Writer: Roger Nielsen
Wayne County community leaders are implementing an Institute of Government strategic plan to develop the Altamaha River’s Jaycee Landing into a regional anchor for recreation, environmental education and ecotourism.
The plan outlines a number of ways the community can develop the riverside recreational site, located along historic U.S. Highway 301 north of Jesup. Proposals include constructing a natural history center to inform visitors about the rich environmental and historical qualities of the river corridor. The community vision also includes suggestions to expand a boat-launching facility on the riverbank, improve a campground on a bluff above the river and install nature trails and birding stations.
Former congressman Lindsay Thomas, a Wayne County resident, encouraged the community to take advantage of the popular, 50-acre Jaycee Landing site to showcase the diverse and intact ecology of the Altamaha River basin. The river and its wide floodplain incorporate some of the most undisturbed land in Georgia and provide critical habitat for more than 100 rare or endangered species.
“Jaycee Landing gives us a great opportunity to capitalize on a resource we have,” Thomas said. ”We saw this vast, very diverse river system as an educational opportunity with an ecotourism component.”
Institute faculty coordinated an extensive public input process to evaluate ideas for enhancing Jaycee Landing. The resulting development plan was presented to a community stakeholder committee and other leaders at a public meeting May 10.
Next, Wayne County and the City of Jesup plan to establish a cooperative organization to develop and operate the site effectively. The stakeholder committee, chaired by Rayonier senior staff engineer Edward S. Jeffords, asked Institute faculty member Leigh Elkins to host a meeting this summer to explore ways of structuring a joint development organization. Elkins also will work with committee members to prioritize an action plan and establish a timeline for completing specific development projects.
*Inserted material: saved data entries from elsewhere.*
(** A parameter string is a map: a key given once has its value, a key
    given again its last one, a key never given is absent, and the parameters
    without an equals sign are kept, in order. *)
Theorem parseParameters_lookup (ps qs : list str) (k v : str) :
  "="%char ∉ k -> Forall (fun q => forall v', q <> k ++ "="%char :: v') qs ->
  (parseParameters (ps ++ (k ++ "="%char :: v) :: qs)).1 !! k = Some v /\
  (parseParameters qs).1 !! k = None /\
  (parseParameters (ps ++ qs)).2 = (parseParameters ps).2 ++ (parseParameters qs).2 /\
  Forall (fun p => "="%char ∉ p) (parseParameters ps).2.
Proof.
  intros Hk Hq. unfold parseParameters. rewrite !parse_loop_spec. cbn [fst snd].
  assert (Hkeep : forall m : gmap str str,
    foldl (fun m kv => <[kv.1 := kv.2]> m) m (omap assignment qs) !! k = m !! k).
  { clear ps v. induction Hq as [|q qs Hq _ IH]; intros m; [done|]. cbn. rewrite (assignment_find q).
    destruct (find_char "="%char q) as [n|] eqn:E; cbn; [|apply IH]. rewrite IH.
    apply lookup_insert_ne. intros Heq. apply find_char_Some in E as (E & _ & _).
    rewrite Heq in E. by apply Hq in E. }
  repeat split.
  - rewrite omap_app. cbn. rewrite assignment_find, find_char_app by done.
    rewrite foldl_app. cbn. rewrite Hkeep, take_app_length.
    replace (drop (S (length k)) (k ++ "="%char :: v)) with v; [apply lookup_insert_eq|].
    change ("="%char :: v) with (["="%char] ++ v).
    rewrite app_assoc, drop_app_length'; [done|]. rewrite length_app. cbn. lia.
  - by rewrite Hkeep.
  - apply filter_app.
  - apply Forall_forall. intros p Hp. apply list_elem_of_filter in Hp as [Hp _].
    by apply find_char_None.
Qed.

Lemma parseParameters_lookup_witness :
  (parseParameters ([str_of "bus=1"; str_of "addr=32"] ++ (str_of "bus" ++ "="%char :: str_of "0")
     :: [str_of "fast"])).1 !! str_of "bus" = Some (str_of "0") /\
  (parseParameters [str_of "fast"]).1 !! str_of "bus" = None /\
  (parseParameters ([str_of "bus=1"; str_of "addr=32"] ++ [str_of "fast"])).2 =
    (parseParameters [str_of "bus=1"; str_of "addr=32"]).2 ++ (parseParameters [str_of "fast"]).2 /\
  Forall (fun p => "="%char ∉ p) (parseParameters [str_of "bus=1"; str_of "addr=32"]).2.
Proof.
  apply (parseParameters_lookup [str_of "bus=1"; str_of "addr=32"] [str_of "fast"]).
  - by apply find_char_None.
  - apply Forall_singleton. intros v' H. discriminate H.
Defined.

End Params.

Module Converter.

(** ** Mode flags *)
Definition NoMode : Z := 0.
Definition NormalMode : Z := 0.
Definition DigitalInput : Z := 0x1.
Definition DigitalOutput : Z := 0x2.
Definition AnalogInput : Z := 0x4.
Definition AnalogOutput : Z := 0x8.
Definition PullUp : Z := 0x10.
Definition PullDown : Z := 0x20.
Definition ActiveLow : Z := 0x40.
Definition EdgeRising : Z := 0x80.
Definition EdgeFalling : Z := 0x100.
Definition Interrupt : Z := 0x200.
Definition Continuous : Z := 0x400.
Definition SingleShot : Z := 0x800.
Definition FastMode : Z := 0x1000.
Definition SaveToEEPROM : Z := 0x2000.
Definition PwrDwn0 : Z := 0x4000.
Definition PwrDwn1 : Z := 0x8000.
Definition PwrDwnEn : Z := 0x10000.
Definition PwrDwnR1 : Z := PwrDwnEn.
Definition PwrDwnR2 : Z := Z.lor PwrDwnEn PwrDwn0.
Definition PwrDwnR3 : Z := Z.lor PwrDwnEn PwrDwn1.
Definition PwrDwnMask : Z := Z.lor (Z.lor PwrDwnEn PwrDwn1) PwrDwn0.

Definition modeFlagToStringMap : list (Z * string) :=
  [(DigitalInput, "in"); (DigitalOutput, "out"); (AnalogInput, "ain"); (AnalogOutput, "aout");
   (ActiveLow, "activelow"); (PullUp, "up"); (PullDown, "down"); (NoMode, "off");
   (EdgeRising, "rising"); (EdgeFalling, "falling"); (Interrupt, "int");
   (Continuous, "continuous"); (SingleShot, "single"); (FastMode, "fast");
   (SaveToEEPROM, "eeprom"); (PwrDwnEn, "pden"); (PwrDwn0, "pd0"); (PwrDwn1, "pd1")]%string.

Definition stringToModeFlagMap : list (string * Z) :=
  [("in", DigitalInput); ("out", DigitalOutput); ("ain", AnalogInput); ("aout", AnalogOutput);
   ("off", NoMode); ("activelow", ActiveLow); ("up", PullUp); ("down", PullDown);
   ("rising", EdgeRising); ("falling", EdgeFalling); ("int", Interrupt);
   ("continuous", Continuous); ("single", SingleShot); ("fast", FastMode);
   ("eeprom", SaveToEEPROM); ("pden", PwrDwnEn); ("pd0", PwrDwn0); ("pd1", PwrDwn1)]%string.

(** [LONG_MIN], with a 64-bit [long]. *)
Definition InvalidValue : Z := - 2 ^ 63.

Inductive ctype : Type := AnalogToDigital | DigitalToAnalog | Sensor | GpioExpander | UnknownType.
#[export] Instance ctype_eq_dec : EqDecision ctype.
Proof. solve_decision. Defined.

(** ** The virtual functions *)
Class ConverterImpl (S : Type) : Type := {
  c_dev : S -> iodevice;
  c_type : S -> ctype;
  numberOfChannels : S -> Z;
  range : S -> Z;
  isBipolar : S -> bool;
  v_open : Z -> M S bool;
  v_close : M S unit;
  v_read : M S Z;
  v_write : Z -> M S bool;
  v_readChannel : Z -> bool -> M S Z;
  v_writeChannel : Z -> Z -> bool -> M S bool;
  v_toggle : Z -> M S bool;
  v_mode : Z -> M S Z;
  v_setMode : Z -> Z -> M S bool }.

Section Base.
Context {St : Type} {I : ConverterImpl St}.

Definition max (s : St) (differential : bool) : Z :=
  if isBipolar s && differential then Z.quot (range s) 2 - 1 else range s - 1.
Definition min (s : St) (differential : bool) : Z :=
  if isBipolar s && differential then Z.quot (- range s) 2 else 0.

Definition clampValue (s : St) (value : Z) (differential : bool) : Z :=
  let value := if value <? min s differential then min s differential else value in
  if max s differential <? value then max s differential else value.

(** The public functions: guards on the open mode. *)
Definition open (mode : Z) : M St bool := fun s =>
  if negb (isOpen (c_dev s)) then v_open mode s else (Ok true, s).
Definition close : M St unit := fun s => if isOpen (c_dev s) then v_close s else (Ok tt, s).
Definition read : M St Z := fun s =>
  if test (openMode (c_dev s)) ReadOnly then v_read s else (Ok InvalidValue, s).
Definition write (value : Z) : M St bool := fun s =>
  if test (openMode (c_dev s)) WriteOnly then v_write (clampValue s value false) s else (Ok false, s).
Definition toggle (channel : Z) : M St bool := fun s =>
  if test (openMode (c_dev s)) WriteOnly && bool_decide (c_type s = GpioExpander)
  then v_toggle channel s else (Ok false, s).
Definition readChannel (channel : Z) (differential : bool) : M St Z := fun s =>
  if test (openMode (c_dev s)) ReadOnly then v_readChannel channel differential s
  else (Ok InvalidValue, s).
Definition writeChannel (value channel : Z) (differential : bool) : M St bool := fun s =>
  if test (openMode (c_dev s)) WriteOnly
  then v_writeChannel (clampValue s value differential) channel differential s else (Ok false, s).

(** The loop over the channels [i, i + n): whether every [setMode] succeeded;
    [f] computes the new mode of a channel from its current one. *)
Fixpoint mode_loop (f : Z -> Z) (n : nat) (i : Z) : M St bool :=
  match n with
  | O => mret true
  | S n' => m ← v_mode i; ok ← v_setMode (f m) i;
            if (ok : bool) then mode_loop f n' (i + 1) else mret false
  end.

(** [setModeFlags] and [clearModeFlags]: all channels, one, or none; after the
    loop over all channels control falls through to the final [return false],
    as it does when the loop is left early. *)
Definition mode_update (f : Z -> Z) (channel : Z) : M St bool := fun s =>
  if channel =? -1 then
    (mode_loop f (Z.to_nat (numberOfChannels s)) 0;; mret false) s
  else if (0 <=? channel) && (channel <? numberOfChannels s) then
    (m ← v_mode channel; v_setMode (f m) channel) s
  else (Ok false, s).

Definition setModeFlags (flags mask channel : Z) : M St bool :=
  mode_update (fun m => Z.lor (Z.land m (Z.lnot mask)) (Z.land flags mask)) channel.
Definition clearModeFlags (flags mask channel : Z) : M St bool :=
  mode_update (fun m => Z.land (Z.land m (Z.lnot mask)) (Z.land (Z.lnot flags) mask)) channel.

Lemma clampValue_spec s v d :
  min s d <= max s d -> clampValue s v d = Z.max (min s d) (Z.min v (max s d)).
Proof. intros H. unfold clampValue. destruct (Z.ltb_spec v (min s d)); case_bool; lia. Qed.

Lemma min_le_max s d : 2 <= range s -> min s d <= max s d.
Proof.
  intros H. unfold min, max.
  assert (1 <= Z.quot (range s) 2)
    by (rewrite Z.quot_div_nonneg by lia; apply Z.div_le_lower_bound; lia).
  destruct (isBipolar s && d); rewrite ?Z.quot_opp_l; lia.
Qed.

Lemma clear_mask_zero m flags mask :
  Z.land (Z.land m (Z.lnot mask)) (Z.land (Z.lnot flags) mask) = 0.
Proof.
  apply Z.bits_inj'. intros n Hn. rewrite !Z.land_spec, !Z.lnot_spec, Z.bits_0 by done.
  destruct (Z.testbit m n), (Z.testbit mask n), (Z.testbit flags n); done.
Qed.

Lemma mode_update_all_false f s b s' : mode_update f (-1) s = (Ok b, s') -> b = false.
Proof.
  unfold mode_update. rewrite Z.eqb_refl. munfold.
  destruct (mode_loop f _ 0 s) as [[ok|e] s1]; naive_solver.
Qed.

End Base.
“The next step is how do we get started, what do we need to do,” Jeffords said. “Jaycee Landing is a gateway to the Altamaha, but the river is really an unknown treasure. We have a beautiful resource here, and we need to tell our story.”
The Institute developed the Jaycee Landing Strategic Vision and Plan through a contract with Wayne County, the City of Jesup and the Wayne County Board of Tourism, with additional support from Rayonier Advanced Materials and the UGA Office of the Vice President for Public Service and Outreach.